■ Problem requirements:
First find the line with "then (false, t)" in the entries below, then set down exactly every line through the line with "as ms eqn:Ems.", that line included.

Data to examine Block Start

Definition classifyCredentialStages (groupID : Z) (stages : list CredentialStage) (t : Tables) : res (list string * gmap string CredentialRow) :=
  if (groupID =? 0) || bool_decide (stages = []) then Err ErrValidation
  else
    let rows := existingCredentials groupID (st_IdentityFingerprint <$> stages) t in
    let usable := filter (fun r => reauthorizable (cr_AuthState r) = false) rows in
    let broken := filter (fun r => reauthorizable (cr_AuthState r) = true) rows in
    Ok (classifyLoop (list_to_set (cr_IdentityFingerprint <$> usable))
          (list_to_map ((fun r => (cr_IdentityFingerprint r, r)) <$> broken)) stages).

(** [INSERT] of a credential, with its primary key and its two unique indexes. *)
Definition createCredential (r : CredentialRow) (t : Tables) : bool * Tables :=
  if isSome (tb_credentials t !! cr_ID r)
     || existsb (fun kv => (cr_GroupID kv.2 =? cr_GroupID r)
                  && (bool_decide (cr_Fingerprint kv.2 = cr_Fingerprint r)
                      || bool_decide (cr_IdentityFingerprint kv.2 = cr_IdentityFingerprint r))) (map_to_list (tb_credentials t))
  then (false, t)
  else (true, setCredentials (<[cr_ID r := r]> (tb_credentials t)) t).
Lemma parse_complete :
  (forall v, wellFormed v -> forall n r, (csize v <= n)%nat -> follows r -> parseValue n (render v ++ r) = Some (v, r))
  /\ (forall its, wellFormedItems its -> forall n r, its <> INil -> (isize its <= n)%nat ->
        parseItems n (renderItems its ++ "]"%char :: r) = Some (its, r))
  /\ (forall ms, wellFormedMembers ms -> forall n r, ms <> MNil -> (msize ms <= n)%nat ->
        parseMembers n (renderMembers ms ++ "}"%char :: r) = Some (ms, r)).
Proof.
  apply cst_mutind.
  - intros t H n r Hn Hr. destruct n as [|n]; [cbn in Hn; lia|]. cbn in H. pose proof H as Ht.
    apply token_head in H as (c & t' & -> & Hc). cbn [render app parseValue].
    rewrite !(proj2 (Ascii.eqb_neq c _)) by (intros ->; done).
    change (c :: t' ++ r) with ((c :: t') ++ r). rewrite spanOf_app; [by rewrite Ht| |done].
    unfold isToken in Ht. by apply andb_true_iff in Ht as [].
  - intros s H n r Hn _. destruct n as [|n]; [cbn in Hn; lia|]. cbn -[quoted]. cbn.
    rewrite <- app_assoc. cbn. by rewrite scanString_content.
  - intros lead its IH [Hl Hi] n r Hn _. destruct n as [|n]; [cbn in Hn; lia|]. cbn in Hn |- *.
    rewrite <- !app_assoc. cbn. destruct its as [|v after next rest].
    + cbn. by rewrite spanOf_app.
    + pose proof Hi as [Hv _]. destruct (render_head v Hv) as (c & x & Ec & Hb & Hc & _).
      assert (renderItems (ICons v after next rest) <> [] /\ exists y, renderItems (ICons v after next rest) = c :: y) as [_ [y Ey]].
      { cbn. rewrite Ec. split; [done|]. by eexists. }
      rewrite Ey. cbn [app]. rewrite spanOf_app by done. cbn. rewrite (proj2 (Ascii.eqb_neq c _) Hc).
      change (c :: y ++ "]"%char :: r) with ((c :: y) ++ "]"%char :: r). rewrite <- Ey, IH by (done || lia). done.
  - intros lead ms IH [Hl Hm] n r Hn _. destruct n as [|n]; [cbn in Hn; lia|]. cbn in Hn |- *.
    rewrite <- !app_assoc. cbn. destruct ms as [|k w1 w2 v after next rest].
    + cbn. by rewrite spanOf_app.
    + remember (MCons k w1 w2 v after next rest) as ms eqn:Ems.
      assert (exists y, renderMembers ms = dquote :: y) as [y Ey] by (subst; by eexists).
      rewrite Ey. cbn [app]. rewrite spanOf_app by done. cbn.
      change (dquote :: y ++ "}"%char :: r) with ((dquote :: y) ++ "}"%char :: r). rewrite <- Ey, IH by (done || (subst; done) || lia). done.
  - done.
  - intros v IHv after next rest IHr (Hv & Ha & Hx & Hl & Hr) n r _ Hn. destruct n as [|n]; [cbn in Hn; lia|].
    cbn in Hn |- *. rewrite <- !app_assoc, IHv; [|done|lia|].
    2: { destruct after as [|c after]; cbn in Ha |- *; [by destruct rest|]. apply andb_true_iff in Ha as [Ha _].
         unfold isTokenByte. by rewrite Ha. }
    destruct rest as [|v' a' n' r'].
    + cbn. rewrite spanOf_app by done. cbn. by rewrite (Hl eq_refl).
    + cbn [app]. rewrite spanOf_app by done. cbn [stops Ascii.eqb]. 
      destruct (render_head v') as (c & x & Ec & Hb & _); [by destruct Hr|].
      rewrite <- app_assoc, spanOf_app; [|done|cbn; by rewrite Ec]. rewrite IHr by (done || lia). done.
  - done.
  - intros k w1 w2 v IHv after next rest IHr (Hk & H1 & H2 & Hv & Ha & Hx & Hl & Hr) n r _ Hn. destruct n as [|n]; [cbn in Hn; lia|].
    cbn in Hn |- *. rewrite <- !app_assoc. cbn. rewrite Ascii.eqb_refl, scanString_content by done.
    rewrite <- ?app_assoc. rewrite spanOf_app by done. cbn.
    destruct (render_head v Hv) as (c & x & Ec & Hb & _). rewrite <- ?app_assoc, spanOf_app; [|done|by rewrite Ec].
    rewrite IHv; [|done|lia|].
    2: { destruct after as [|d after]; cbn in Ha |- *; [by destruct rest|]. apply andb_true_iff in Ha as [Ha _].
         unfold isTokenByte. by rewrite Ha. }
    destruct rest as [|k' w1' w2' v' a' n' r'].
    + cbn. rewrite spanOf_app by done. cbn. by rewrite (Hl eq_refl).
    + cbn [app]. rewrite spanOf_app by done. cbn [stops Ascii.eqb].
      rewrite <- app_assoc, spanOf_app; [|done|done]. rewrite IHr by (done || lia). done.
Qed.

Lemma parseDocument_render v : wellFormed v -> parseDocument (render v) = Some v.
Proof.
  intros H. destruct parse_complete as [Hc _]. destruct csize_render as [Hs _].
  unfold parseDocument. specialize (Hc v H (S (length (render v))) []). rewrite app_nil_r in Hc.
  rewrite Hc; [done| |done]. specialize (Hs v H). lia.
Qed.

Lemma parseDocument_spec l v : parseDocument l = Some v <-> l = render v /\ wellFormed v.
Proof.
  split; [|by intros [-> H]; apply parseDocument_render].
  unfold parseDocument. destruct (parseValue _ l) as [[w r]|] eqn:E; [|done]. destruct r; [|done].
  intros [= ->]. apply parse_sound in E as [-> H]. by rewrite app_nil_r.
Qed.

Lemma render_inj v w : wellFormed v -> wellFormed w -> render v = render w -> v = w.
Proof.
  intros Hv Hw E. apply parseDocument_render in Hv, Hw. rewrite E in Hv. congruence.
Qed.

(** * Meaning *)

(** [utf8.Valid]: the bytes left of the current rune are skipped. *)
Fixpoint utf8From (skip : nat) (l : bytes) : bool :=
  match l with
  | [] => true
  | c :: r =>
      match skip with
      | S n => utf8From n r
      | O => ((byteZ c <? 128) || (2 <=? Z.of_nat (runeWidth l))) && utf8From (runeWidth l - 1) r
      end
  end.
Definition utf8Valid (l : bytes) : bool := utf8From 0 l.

Data to examine Block End

■ Answer for the task:
  then (false, t)
  else (true, setCredentials (<[cr_ID r := r]> (tb_credentials t)) t).
Lemma parse_complete :
  (forall v, wellFormed v -> forall n r, (csize v <= n)%nat -> follows r -> parseValue n (render v ++ r) = Some (v, r))
  /\ (forall its, wellFormedItems its -> forall n r, its <> INil -> (isize its <= n)%nat ->
        parseItems n (renderItems its ++ "]"%char :: r) = Some (its, r))
  /\ (forall ms, wellFormedMembers ms -> forall n r, ms <> MNil -> (msize ms <= n)%nat ->
        parseMembers n (renderMembers ms ++ "}"%char :: r) = Some (ms, r)).
Proof.
  apply cst_mutind.
  - intros t H n r Hn Hr. destruct n as [|n]; [cbn in Hn; lia|]. cbn in H. pose proof H as Ht.
    apply token_head in H as (c & t' & -> & Hc). cbn [render app parseValue].
    rewrite !(proj2 (Ascii.eqb_neq c _)) by (intros ->; done).
    change (c :: t' ++ r) with ((c :: t') ++ r). rewrite spanOf_app; [by rewrite Ht| |done].
    unfold isToken in Ht. by apply andb_true_iff in Ht as [].
  - intros s H n r Hn _. destruct n as [|n]; [cbn in Hn; lia|]. cbn -[quoted]. cbn.
    rewrite <- app_assoc. cbn. by rewrite scanString_content.
  - intros lead its IH [Hl Hi] n r Hn _. destruct n as [|n]; [cbn in Hn; lia|]. cbn in Hn |- *.
    rewrite <- !app_assoc. cbn. destruct its as [|v after next rest].
    + cbn. by rewrite spanOf_app.
    + pose proof Hi as [Hv _]. destruct (render_head v Hv) as (c & x & Ec & Hb & Hc & _).
      assert (renderItems (ICons v after next rest) <> [] /\ exists y, renderItems (ICons v after next rest) = c :: y) as [_ [y Ey]].
      { cbn. rewrite Ec. split; [done|]. by eexists. }
      rewrite Ey. cbn [app]. rewrite spanOf_app by done. cbn. rewrite (proj2 (Ascii.eqb_neq c _) Hc).
      change (c :: y ++ "]"%char :: r) with ((c :: y) ++ "]"%char :: r). rewrite <- Ey, IH by (done || lia). done.
  - intros lead ms IH [Hl Hm] n r Hn _. destruct n as [|n]; [cbn in Hn; lia|]. cbn in Hn |- *.
    rewrite <- !app_assoc. cbn. destruct ms as [|k w1 w2 v after next rest].
    + cbn. by rewrite spanOf_app.
    + remember (MCons k w1 w2 v after next rest) as ms eqn:Ems.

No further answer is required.